As unpopular as I know this opinion will be, here it is for what it's worth. For anyone interested in the minutiae of law enforcement the preferred response in policy of both CPD and the Sheriff's Office is to call the parents of juveniles unless the infraction is severe, like felony severe. Put yourself in the officer's shoes and decide, based on what you have been told by radio, witnesses etc., who is posing the greater threat. Speeding juveniles or a person brandishing a weapon and chasing after another vehicle?

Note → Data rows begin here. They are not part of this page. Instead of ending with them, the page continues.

Lemma parse_reaches E f :
  (forall bind st t st', parse_ E f bind st = Ok (t, st') -> reaches st st' /\ stops E bind st') /\
  (forall bind e st t st', parse_loop E f bind e st = Ok (t, st') -> reaches st st' /\ stops E bind st').
Proof.
  induction f as [|f [IHp IHl]]; [done|].
  assert (forall a st (g : tree -> tree) t st', (let* (t, st) := parseoperand (parse_ E f) a st in Ok (g t, st)) = Ok (t, st') -> reaches st st') as Hop.
  { intros a st g t st' ([t1 st1] & H & [= <- <-])%rbind_Ok. eapply parseoperand_reaches, H. intros. by eapply IHp. }
  split.
  - intros bind st t st' H. cbn [parse_] in H. apply rbind_Ok in H as ([tok st1] & H1 & H). apply rbind_Ok in H as (el & _ & H).
    apply rbind_Ok in H as (prim & _ & H). apply rbind_Ok in H as ([e st2] & H2 & H). apply IHl in H as [Hr Hs]. split; [|done].
    transitivity st1; [by eapply advance_token_reaches|]. transitivity st2; [|done].
    destruct (el_primary el), prim, (el_prefix el); try done; try (by injection H2 as <- <-); by apply (Hop _ _ (fun t => TNode _ [t])) in H2.
  - intros bind e st t st' H. cbn [parse_loop] in H. apply rbind_Ok in H as (ty & Hty & H). apply rbind_Ok in H as (el & Hel & H).
    case_decide as Hb.
    + apply rbind_Ok in H as ([tok st1] & H1 & H). apply rbind_Ok in H as (suff & _ & H). apply rbind_Ok in H as ([e' st2] & H2 & H).
      apply IHl in H as [Hr Hs]. split; [|done]. transitivity st1; [by eapply advance_token_reaches|]. transitivity st2; [|done].
      destruct (el_suffix el), suff, (el_infix el); try done; try (by injection H2 as <- <-); by apply (Hop _ _ (fun t => TNode _ [e; t])) in H2.
    + injection H as <- <-. split; [done|]. unfold current_type in Hty. destruct (p_current st) as [n|] eqn:Hc; [|done]. injection Hty as <-.
      unfold lookup_el in Hel. destruct (E (t_type n)) as [el'|] eqn:HE; [|done]. injection Hel as <-. exists n, el'. split_and!; [done..|lia].
Qed.

(** The position [parse] returns is that of a token that does not bind. *)
Lemma parse_stops E tokens t pos :
  parse E tokens = Ok (t, pos) -> exists pre n post el, tokens = pre ++ Ok n :: post /\ E (t_type n) = Some el /\ el_bind el <= 0 /\ t_pos n = pos.
Proof.
  unfold parse. intros ([t0 st0] & Ha & H)%rbind_Ok. apply rbind_Ok in H as ([t1 st1] & Hp & H). cbn beta iota in *.
  apply advance_reaches in Ha. apply parse_reaches in Hp as [Hr (n & el & Hc & HE & Hb)]. rewrite Hc in H. injection H as <- <-.
  assert (reaches (PState None tokens) st1) as [pre Hpre] by by etrans. unfold ahead in Hpre. rewrite Hc in Hpre. cbn in Hpre.
  by exists pre, n, (p_iter st1), el.
Qed.

(** [C26] The parser implements the precedence grammar of its table: for every table
    and every sequence of tokens, [parse] returns a tree and a position exactly when
    a phrase of the grammar spells that tree, all operators on its left spine bind,
    and the token at the position may follow it. *)
Theorem pratt_parse_equiv (E : elements) (toks : list token) (t : tree) (pos : Z) :
  parse E (map Ok toks) = Ok (t, pos) <-> exists n, accepts E toks t n /\ t_pos n = pos.
Proof. apply parse_spec. Qed.

(** Errors and termination: on what a tokenizer gives (tokens of the table, and
    then the end token or a parse error), parsing ends, with a tree or with a
    [ParseError]; no token is looked up in vain and none is read after the end. *)
Theorem pratt_parse_outcome (E : elements) (tokens : list (res token)) :
  table_ok E -> stream E tokens -> Forall (fun r => r ≠ Err OutOfFuel) tokens ->
  match parse E tokens with Ok _ => True | Err e => parse_error e end.
Proof. intros Hok Hs Hf. by apply parse_outcome_spec. Qed.

(** The grammar is unambiguous: a sequence of tokens has one tree. *)
Lemma accepts_unique E toks t t' n n' : accepts E toks t n -> accepts E toks t' n' -> t = t' /\ t_pos n = t_pos n'.
Proof.
  intros H H'. assert (parse E (map Ok toks) = Ok (t, t_pos n)) as E1 by (apply parse_spec; by exists n).
  assert (parse E (map Ok toks) = Ok (t', t_pos n')) as E2 by (apply parse_spec; by exists n'). rewrite E1 in E2. by injection E2 as <- <-.
Qed.
End Pratt.
(** ** Quoting *)

Lemma find_quote_escape s post pos :
  find_quote squote (escapestr s ++ squote :: post) pos = Some (pos + length (escapestr s))%nat.
Proof.
  assert (forall c r pos, find_quote squote (escape_char c ++ r) pos = find_quote squote r (length (escape_char c) + pos)) as Hc.
  { intros c r p. destruct c as [[] [] [] [] [] [] [] []]; reflexivity. }
  unfold escapestr. revert pos. induction s as [|c s IH]; intros pos; cbn [mbind list_bind]; [cbn; f_equal; lia|].
  rewrite <- app_assoc, Hc, IH, length_app. f_equal. lia.
Qed.

Lemma sub_drop program pos l post : drop pos program = l ++ post -> sub program pos (pos + length l) = l.
Proof. intros H. unfold sub. rewrite H. replace (pos + length l - pos)%nat with (length l) by lia. apply take_app_length. Qed.

Lemma quote_token lookup initletters letters program fuel pos s post :
  drop pos program = _quote s ++ post ->
  tokens_from lookup initletters letters program (S fuel) pos =
    tok "string" (Some s) (S pos) :: tokens_from lookup initletters letters program fuel (pos + length (_quote s)).
Proof.
  intros Hd. cbn [tokens_from]. rewrite Hd. unfold _quote. cbn [app]. rewrite <- app_assoc. cbn [app head].
  change (isspace squote) with false. change (simpleopletters squote) with false.
  rewrite !bool_decide_false by (intros [? _]; discriminate). rewrite bool_decide_true by (by left).
  assert (drop (S pos) program = escapestr s ++ squote :: post) as Hd'.
  { replace (S pos) with (pos + 1)%nat by lia. rewrite <- drop_drop, Hd. cbn. by rewrite <- app_assoc. }
  rewrite Hd', find_quote_escape. rewrite (sub_drop _ _ _ _ Hd'). unfold parser_unescapestr. rewrite unescape_escape. do 2 f_equal.
  cbn. rewrite length_app. cbn. lia.
Qed.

Almost crashing into my car is not a crash, is subjective and was not witnessed by the officer. If there was damage to Mr. James' car then that would have to be taken into consideration. No damage was noted in the arrest report. What a reasonable person might infer is that if the females were speeding then it would also be probable that Mr. James was speeding to keep up with them. Especially since the females claimed to have seen Mr. James brandish a weapon.
While the crash into the residence is regrettable it may also be understandable how someone could crash if they thought they were being chased by a person wielding a pistol. If it were me I would want to know how close behind me they were, if they were going to overtake me and possibly force me off the road or if I had gotten away from them.
What could be argued is the officer should have gotten a warrant to search the car if consent was not given by Mr. James, but it could also be argued that exigent circumstances existed and there was a fear that evidence could be tampered with or destroyed if an immediate search was not conducted. A weapon, a pistol that could be held in one hand, was discovered. So as a reasonable person, what would your common sense be telling you?
There is one other principle in law that may or may not apply. The rule of inevitable discovery. Which basically means that given a little more time and investigation the weapon would have been legally discovered without consent or a warrant. Maybe Mr. Warren would like to shine some illumination upon this.
If I had been the judge that read the affidavit I would have signed the arrest warrant for two aggravated assaults. Then let the preliminary court appearance or the grand jury decide if it needed to go farther or be thrown out.
Too bad the officer chose to resign, but look at what was going on last May and his decision is understandable.
This is a sad, divided country. And it is true that abuses by law enforcement have happened and sometimes still do. What is just as troubling is if a white person makes a complaint or allegation against a person of color they subject themselves to being called a racist and ridiculed or worse.
The real problem with cops, robbers and a lot of others is the desire to work the system to their advantage for all that can be had. You see it with black and white cops, white and black crooks and numerous people in between.
Police procedure comes from basically three things. Mere suspicion, which is the gut feeling from training or experience that something is not quite right with a given situation, that allows the officer to observe a person for further clues either from a distance or as an example walking down the street and saying hi to a citizen. If the citizen ignores you then there is nothing the officer can do. Sure an officer can keep a person in sight just like anybody going about their business, but the officer can't make them talk and unless something more substantial is observed he is wasting his time.
Reasonable suspicion, this is where an officer can see and articulate something tangible. A person with a visible wound standing next to a broken window, a burglar alarm and a person walking hastily away. The officer then can approach and detain until it is discovered if the facts he observes can be explained away as coincidence or if he has enough information for the third, probable cause.
Probable cause is facts that would lead a reasonable person (me and you, John Q. Public) to believe that a crime has been or is about to be committed. That's pretty much it in a nutshell.
Speaking of being worried about the future, as we as a country continue with this trend, on this path of distrust, selfishness and the desire to get all we can regardless of who we hurt, where will this lead when we no longer trust the police at all, or our elected officials?
I can tell you from a law enforcement perspective that when local law enforcement is unable to function for whatever reason the Justice Department of the United States comes in, takes over and runs the city in question however they want to. Tanks on the streets, helicopter gunships in the sky, all of it is possible when chaos reigns.
Now some people already think it would be a good idea to federalize all law enforcement, every cop a fed and every law a federal statute. My question to those folks is when the feds have all the power and rule by decree and fear like some are accusing local law enforcement of, who will we turn to for help then?
Say a prayer for us tonight and also try to understand why some of us nuts still believe in an unfettered 2nd amendment and more importantly the whole Constitution of the United States.